◆ EXERCISE AIM: Please count how many lines in the entries below contain "rewrap" and reply with the figure alone.

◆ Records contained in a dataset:
#[export] Instance DynScheduledProducer_producer {E} :
    QueueProducer E (DynScheduledProducer E) :=
  Delegate.producer DynScheduledProducer.send_raw (@DynScheduledProducer.send_serde_json E)
    DynScheduledProducer.redrive_dlq.

#[export] Instance DynScheduledProducer_scheduled {E} :
    ScheduledQueueProducer E (DynScheduledProducer E) :=
  delegate_scheduled (DynScheduledProducer.send_raw_scheduled :
      DynScheduledProducer E → @Payload _ _ DynScheduledProducer_producer → Duration → _)
    (@DynScheduledProducer.send_serde_json_scheduled E).

(** ** Consumers ([queue/consumer.rs]) *)

Class QueueConsumer (E : Type → Type) (C : Type) := {
  receive : C → prog E (Result (Delivery E));
  receive_all : C → N → Duration → prog E (Result (list (Delivery E)));
  max_messages : C → option N;
}.

(** [NonZeroUsize::new] *)
Definition NonZeroUsize_new (n : N) : option N := if (n =? 0)%N then None else Some n.

(** The trait's default [max_messages]. *)
Definition default_max_messages {C} (self : C) : option N := None.

(** [omni_delegate!(receive, receive_all)] beside a [max_messages]. *)
Module DelegateConsumer.
Section arms.
Context {E : Type → Type} {C : Type}.

Definition receive (inherent : C → prog E (Result (Delivery E)))
    : C → prog E (Result (Delivery E)) := λ self, inherent self.
Definition receive_all (inherent : C → N → Duration → prog E (Result (list (Delivery E))))
    : C → N → Duration → prog E (Result (list (Delivery E))) :=
  λ self max_messages deadline, inherent self max_messages deadline.

Definition consumer_with (one : C → prog E (Result (Delivery E)))
    (all : C → N → Duration → prog E (Result (list (Delivery E)))) (max : C → option N)
    : QueueConsumer E C := {|
  Queue.receive := receive one;
  Queue.receive_all := receive_all all;
  max_messages := max;
|}.
End arms.

(** The same where [max_messages] keeps its default body. *)
Definition consumer {E C} (one : C → prog E (Result (Delivery E)))
    (all : C → N → Duration → prog E (Result (list (Delivery E)))) : QueueConsumer E C :=
  consumer_with one all default_max_messages.
End DelegateConsumer.

Record DynConsumer (E : Type → Type) := mkDynConsumer {
  erased_receive : prog E (Result (Delivery E));
  erased_receive_all : N → Duration → prog E (Result (list (Delivery E)));
  erased_max_messages : option N;
}.
Arguments mkDynConsumer {E}.
Arguments erased_receive {E}.
Arguments erased_receive_all {E}.
Arguments erased_max_messages {E}.

(** [DynConsumerInner<C>]: every delivery is rebuilt from its payload and
    acker. *)
Module DynConsumerInner.
Section inner.
Context {E : Type → Type} {C} `{QueueConsumer E C}.

Definition rewrap (d : Delivery E) : Delivery E :=
  let '(p, d') := Delivery.take_payload d in mkDelivery p (d_acker d').

Definition receive (self : C) : prog E (Result (Delivery E)) :=
  let? d := Queue.receive self in Ret (Ok (rewrap d)).

Definition receive_all (self : C) (max_messages : N) (deadline : Duration)
    : prog E (Result (list (Delivery E))) :=
  let? xs := Queue.receive_all self max_messages deadline in
  Ret (Ok (rewrap <$> xs)).

Definition max_messages (self : C) : option N := Queue.max_messages self.
End inner.
End DynConsumerInner.

Module DynConsumer.
Section dyn.
Context {E : Type → Type}.
Implicit Types self : DynConsumer E.

Definition new {C} `{QueueConsumer E C} (inner : C) : DynConsumer E :=
  mkDynConsumer (DynConsumerInner.receive inner) (DynConsumerInner.receive_all inner)
    (DynConsumerInner.max_messages inner).

Definition receive self : prog E (Result (Delivery E)) := erased_receive self.

Definition max_messages self : option N := erased_max_messages self.

(** Clamps [max_messages] to what the backend permits. *)
Definition receive_all self (n : N) (deadline : Duration)
    : prog E (Result (list (Delivery E))) :=
  let n := match max_messages self with
           | Some backend_max => N.min n backend_max
           | None => n
           end in
  erased_receive_all self n deadline.
End dyn.
End DynConsumer.

#[export] Instance DynConsumer_consumer {E} : QueueConsumer E (DynConsumer E) :=
  DelegateConsumer.consumer_with DynConsumer.receive DynConsumer.receive_all
    DynConsumer.max_messages.

(** ** Builders ([builder.rs], [queue/mod.rs]) *)

Class QueueBackend (E : Type → Type) (Q : Type) := {
  Config : Type;
  Producer : Type;
  Consumer : Type;
  backend_producer :: QueueProducer E Producer;
  backend_consumer :: QueueConsumer E Consumer;
  new_pair : Config → prog E (Result (Producer * Consumer));
  producing_half : Config → prog E (Result Producer);
  consuming_half : Config → prog E (Result Consumer);
}.

Inductive BuilderKind := Static | Dynamic.

Record QueueBuilder (E : Type → Type) (Q : Type) `{QueueBackend E Q} (S : BuilderKind) :=
  mkQueueBuilder { builder_config : Config }.
Arguments mkQueueBuilder {E Q _ S}.
Arguments builder_config {E Q _ S}.

Module QueueBuilder.
Section builder.
Context {E : Type → Type} {Q : Type} `{QueueBackend E Q}.

Definition new (c : Config) : QueueBuilder E Q Static := mkQueueBuilder c.
Definition build_pair (b : QueueBuilder E Q Static) : prog E (Result (Producer * Consumer)) :=
  new_pair (builder_config b).
Definition build_producer (b : QueueBuilder E Q Static) : prog E (Result Producer) :=
  producing_half (builder_config b).
Definition build_consumer (b : QueueBuilder E Q Static) : prog E (Result Consumer) :=
  consuming_half (builder_config b).
Definition make_dynamic (b : QueueBuilder E Q Static) : QueueBuilder E Q Dynamic :=
  mkQueueBuilder (builder_config b).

◆ TASK OUTPUT: 3